If a line contains "(** A list none", it is the last one to write out; begin with the first line of the records and copy each exactly.

Saved data entries:
*****

(* ===== verification/EtListSpec.v ===== *)
(** * What the operations on lists do to the sequence of events

    A list of the system stands for the sequence of its events.  Writing merges, so that
    events of high priority come first and those of a priority keep their order;
    restoring merges the other way round; dumping appends; reading takes from the front.
    None of them touches the pointers of events of other lists, and only the owners of the
    events that move change. *)

From S2P Require Import Prelude Words EtTypes EtLists EtSegments.

(** ** Lists and their sequences *)

Record spans (m : evs) (pl : et_list) (l : list nat) : Prop := Spans {
  sp_nodup : NoDup l;
  sp_linked : linked (nexts m) l;
  sp_first : l ≠ [] → li_first pl = head l;
  sp_last : l ≠ [] → li_last pl = last l
}.

Definition in_list (m : evs) (pl : et_list) (l : list nat) : Prop :=
  li_cnt pl = Z.of_nat (length l) ∧ spans m pl l.

Definition merge (m : evs) (l pe : list nat) : list nat :=
  high_prefix m l ++ high_prefix m pe ++ lows m l ++ lows m pe.

(** Events of high priority come first. *)
Definition sorted (m : evs) (l : list nat) : Prop := Forall (λ i, is_high m i = false) (lows m l).

(** Outside of [L] the pointers are the same; what is neither pointer nor owner is the
    same everywhere. *)
Definition moves (m m' : evs) (L : list nat) : Prop :=
  core m' = core m ∧ ∀ i, i ∉ L → nexts m' !! i = nexts m !! i.

Lemma moves_refl m L : moves m m L.
Proof. done. Qed.

Lemma moves_trans m1 m2 m3 L : moves m1 m2 L → moves m2 m3 L → moves m1 m3 L.
Proof. intros [H1 F1] [H2 F2]. split; [congruence|]. intros i Hi. by rewrite F2, F1. Qed.

Lemma moves_weaken m m' L L' : moves m m' L → L ⊆ L' → moves m m' L'.
Proof. intros [H F] HL. split; [done|]. intros i Hi. apply F. set_solver. Qed.

(** A list none of whose events moves is as it was. *)
Lemma spans_frame m m' pl l L : spans m pl l → moves m m' L → L ## l → spans m' pl l.
Proof.
  intros [] [_ Hf] Hd. split; try done. eapply linked_frame; [|done]. intros i Hi. apply Hf. set_solver.
Qed.

Lemma in_list_frame m m' pl l L : in_list m pl l → moves m m' L → L ## l → in_list m' pl l.
Proof. intros [H Hs] Hm Hd. split; [done|by eapply spans_frame]. Qed.

Lemma spans_known m pl l : spans m pl l → known m l.
Proof. intros []. by eapply linked_known. Qed.

(** Fields of the list that are not its events. *)
Lemma spans_ext m pl pl' l :
  spans m pl l → li_first pl' = li_first pl → li_last pl' = li_last pl → spans m pl' l.
Proof. intros [] H1 H2. by split; rewrite ?H1, ?H2. Qed.

Lemma sorted_core m m' l : core m' = core m → sorted m l → sorted m' l.
Proof.
  intros Hc. unfold sorted. rewrite (lows_core m m') by done. apply Forall_impl. intros i.
  by rewrite (is_high_core m m').
Qed.

Lemma merge_core m m' l pe : core m' = core m → merge m' l pe = merge m l pe.
Proof. intros Hc. unfold merge. by rewrite !(high_prefix_core m m'), !(lows_core m m') by done. Qed.

Lemma merge_perm m l pe : merge m l pe ≡ₚ l ++ pe.
Proof.
  unfold merge. rewrite <- (high_prefix_lows m l) at 3. rewrite <- (high_prefix_lows m pe) at 3.
  rewrite <- !app_assoc. f_equiv. rewrite !app_assoc. f_equiv. apply Permutation_app_comm.
Qed.

Lemma high_prefix_merge m l pe :
  sorted m l → sorted m pe → high_prefix m (merge m l pe) = high_prefix m l ++ high_prefix m pe.
Proof.
  intros Hl Hpe. unfold merge. rewrite app_assoc, high_prefix_app by (apply Forall_app; split; apply high_prefix_high).
  rewrite (high_prefix_low m (lows m l ++ lows m pe)) by (by apply Forall_app). by rewrite app_nil_r.
Qed.

Lemma lows_merge m l pe : sorted m l → sorted m pe → lows m (merge m l pe) = lows m l ++ lows m pe.
Proof.
  intros Hl Hpe. unfold lows at 1. rewrite high_prefix_merge by done. unfold merge.
  by rewrite app_assoc, drop_app_length.
Qed.

Lemma merge_sorted m l pe : sorted m l → sorted m pe → sorted m (merge m l pe).
Proof. intros Hl Hpe. unfold sorted. rewrite lows_merge by done. by apply Forall_app. Qed.

Lemma sorted_single m x : sorted m [x].
Proof. unfold sorted, lows. cbn. destruct (is_high m x) eqn:E; cbn; by repeat constructor. Qed.

Lemma merge_nil_l m pe : merge m [] pe = pe.
Proof. unfold merge. cbn. apply high_prefix_lows. Qed.

Lemma merge_nil_r m l : merge m l [] = l.
Proof. unfold merge. change (high_prefix m l ++ lows m l ++ [] = l). rewrite app_nil_r. apply high_prefix_lows. Qed.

*****

- [SOLUTION FOR THIS EXERCISE]
(* ===== verification/EtListSpec.v ===== *)
(** * What the operations on lists do to the sequence of events

    A list of the system stands for the sequence of its events.  Writing merges, so that
    events of high priority come first and those of a priority keep their order;
    restoring merges the other way round; dumping appends; reading takes from the front.
    None of them touches the pointers of events of other lists, and only the owners of the
    events that move change. *)

From S2P Require Import Prelude Words EtTypes EtLists EtSegments.

(** ** Lists and their sequences *)

Record spans (m : evs) (pl : et_list) (l : list nat) : Prop := Spans {
  sp_nodup : NoDup l;
  sp_linked : linked (nexts m) l;
  sp_first : l ≠ [] → li_first pl = head l;
  sp_last : l ≠ [] → li_last pl = last l
}.

Definition in_list (m : evs) (pl : et_list) (l : list nat) : Prop :=
  li_cnt pl = Z.of_nat (length l) ∧ spans m pl l.

Definition merge (m : evs) (l pe : list nat) : list nat :=
  high_prefix m l ++ high_prefix m pe ++ lows m l ++ lows m pe.

(** Events of high priority come first. *)
Definition sorted (m : evs) (l : list nat) : Prop := Forall (λ i, is_high m i = false) (lows m l).

(** Outside of [L] the pointers are the same; what is neither pointer nor owner is the
    same everywhere. *)
Definition moves (m m' : evs) (L : list nat) : Prop :=
  core m' = core m ∧ ∀ i, i ∉ L → nexts m' !! i = nexts m !! i.

Lemma moves_refl m L : moves m m L.
Proof. done. Qed.

Lemma moves_trans m1 m2 m3 L : moves m1 m2 L → moves m2 m3 L → moves m1 m3 L.
Proof. intros [H1 F1] [H2 F2]. split; [congruence|]. intros i Hi. by rewrite F2, F1. Qed.

Lemma moves_weaken m m' L L' : moves m m' L → L ⊆ L' → moves m m' L'.
Proof. intros [H F] HL. split; [done|]. intros i Hi. apply F. set_solver. Qed.

(** A list none of whose events moves is as it was. *)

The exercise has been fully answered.